Não, não o podia ter sido.
Mas Harry não tinha a certeza. Não podia ter qualquer tipo de certeza de
que não estivera deitado numa cama em Sorgenfrigata, com um sorriso
extasiado nos lábios. Encontrara-se com uma antiga amante, enquanto Rakel
estava deitada a olhar para o tecto de um quarto de hotel em Moscovo,
incapaz de dormir com medo de perder o filho.
Harry aconchegou-se. O vento frio e agreste soprou directamente sobre ele,
como se fosse um fantasma. Aqueles eram pensamentos que conseguira
manter afastados, mas agora amontoavam-se sobre ele. Se não sabia se fora
capaz de enganar a mulher que mais amava na vida, como poderia saber
aquilo que fizera? Aune afirmava que o álcool e a droga apenas aumentavam
ou enfraqueciam as características latentes no nosso interior. Mas quem sabia
com toda a certeza o que se passava no nosso íntimo? Os seres humanos não
são robôs e a química do cérebro altera-se com o tempo. Quem possuía um
inventário total de todas as coisas – dadas as circunstâncias certas e a
medicação errada – que éramos capazes de fazer?

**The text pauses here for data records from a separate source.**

Lemma lower_string_idemp s : lower_string (lower_string s) = lower_string s.
Proof. unfold lower_string. rewrite map_map. apply map_ext, tolower_idemp. Qed.

#[export] Hint Resolve tolower_idemp lower_string_idemp starts_with_app : proxy.

(** ** Lemmas: ranges *)

Lemma digit_val_nonneg base c d : digit_val base c = Some d → (0 ≤ d)%Z.
Proof. unfold digit_val. intros. repeat (case_match; simplify_eq); lia. Qed.

Lemma scan_digits_nonneg base s acc n : (0 ≤ base)%Z → (0 ≤ acc)%Z →
  (0 ≤ fst (fst (scan_digits base s acc n)))%Z.
Proof.
  intros Hb. revert acc n. induction s as [|c s IH]; intros acc n Ha; simpl; [done|].
  destruct (digit_val base c) as [d|] eqn:E; [|done].
  apply digit_val_nonneg in E. apply IH. lia.
Qed.

(** The value always fits an [unsigned long]. *)
Lemma strtoul_range s base : (0 ≤ base)%Z → (0 ≤ fst (strtoul s base) ≤ ULONG_MAX)%Z.
Proof.
  intros Hb. unfold strtoul. destruct (scan_sign _) as [neg s2].
  pose proof (scan_digits_nonneg base (skip_0x base s2) 0 0 Hb ltac:(lia)) as Hs.
  destruct (scan_digits _ _ _ _) as [[v n] r]. simpl in Hs. unfold ULONG_MAX, u64 in *.
  case_decide; [simpl; lia|]. destruct (Z.ltb_spec (2 ^ 64 - 1) v); [simpl; lia|].
  destruct neg; simpl; [|lia]. pose proof (Z.mod_pos_bound (- v) (2 ^ 64)). lia.
Qed.

(** What follows the digits is ignored. *)
Definition no_digit (r : bytes) : Prop := match r with [] => True | c :: _ => digit_val 10 c = None end.

Lemma strtoul_to_string_rest n r : (0 ≤ n ≤ ULONG_MAX)%Z → no_digit r → strtoul (to_string n ++ r) 10 = (n, true).
Proof.
  unfold ULONG_MAX. intros Hn Hr. destruct (to_string_head n) as (c & s & d & E & Hd); [lia|].
  pose proof (scan_to_string n r ltac:(lia)) as Hs.
  assert (∀ k, scan_digits 10 r n k = (n, k, r)) as Hrest by (intros k; destruct r as [|c' r]; [done|]; simpl in *; by rewrite Hr).
  rewrite Hrest in Hs. unfold strtoul. rewrite E in Hs |- *. rewrite <- app_comm_cons in *.
  rewrite (skip_ws_digit _ _ _ Hd), (scan_sign_digit _ _ _ Hd).
  replace (skip_0x 10 (c :: s ++ r)) with (c :: s ++ r) by (by destruct (s ++ r) as [|? [|]]).
  rewrite Hs. simpl. unfold ULONG_MAX. by destruct (Z.ltb_spec (2 ^ 64 - 1) n); [lia|].
Qed.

Harry estremeceu e praguejou. Agora sabia-o. Sabia porque tinha de
encontrar Arne Albu, e conseguir uma confissão dele antes que outros o
silenciassem. Não era por a sua profissão lhe ter penetrado na corrente
sanguínea ou por a lei se ter transformado num assunto pessoal. Era porque
tinha de o saber. E Arne Albu era a única pessoa que lho podia dizer.
Voltou a fechar os olhos. O assobio baixo do vento contra as rochas ouvia-
se acima do ritmo persistente, hipnótico, das ondas.
Quando abriu os olhos, já não estava escuro. O vento afastara as nuvens e
estrelas baças cintilavam acima dele. A Lua movera-se. Harry olhou para o
relógio. Estivera ali sentado quase uma hora. Gregor ladrava
enlouquecidamente para o mar. A atracção gravitacional da Lua mudara, o
nível da água baixara, e Harry atravessou aquilo que se transformara numa
praia larga e areosa.
– Vamos, Gregor . Aqui não vamos encontrar nada.
O cão rosnou-lhe quando lhe pegou na trela, e Harry saltou
automaticamente para trás. Olhou para a água. A Lua reflectia-se sobre a
superfície negra, mas agora conseguia distinguir algo que não vira quando a
maré estivera alta. Parecia-se com as pontas de dois postes de amarração
mesmo acima do nível do mar. Harry aproximou-se da borda de água e
acendeu a lanterna.
– Céus – sussurrou.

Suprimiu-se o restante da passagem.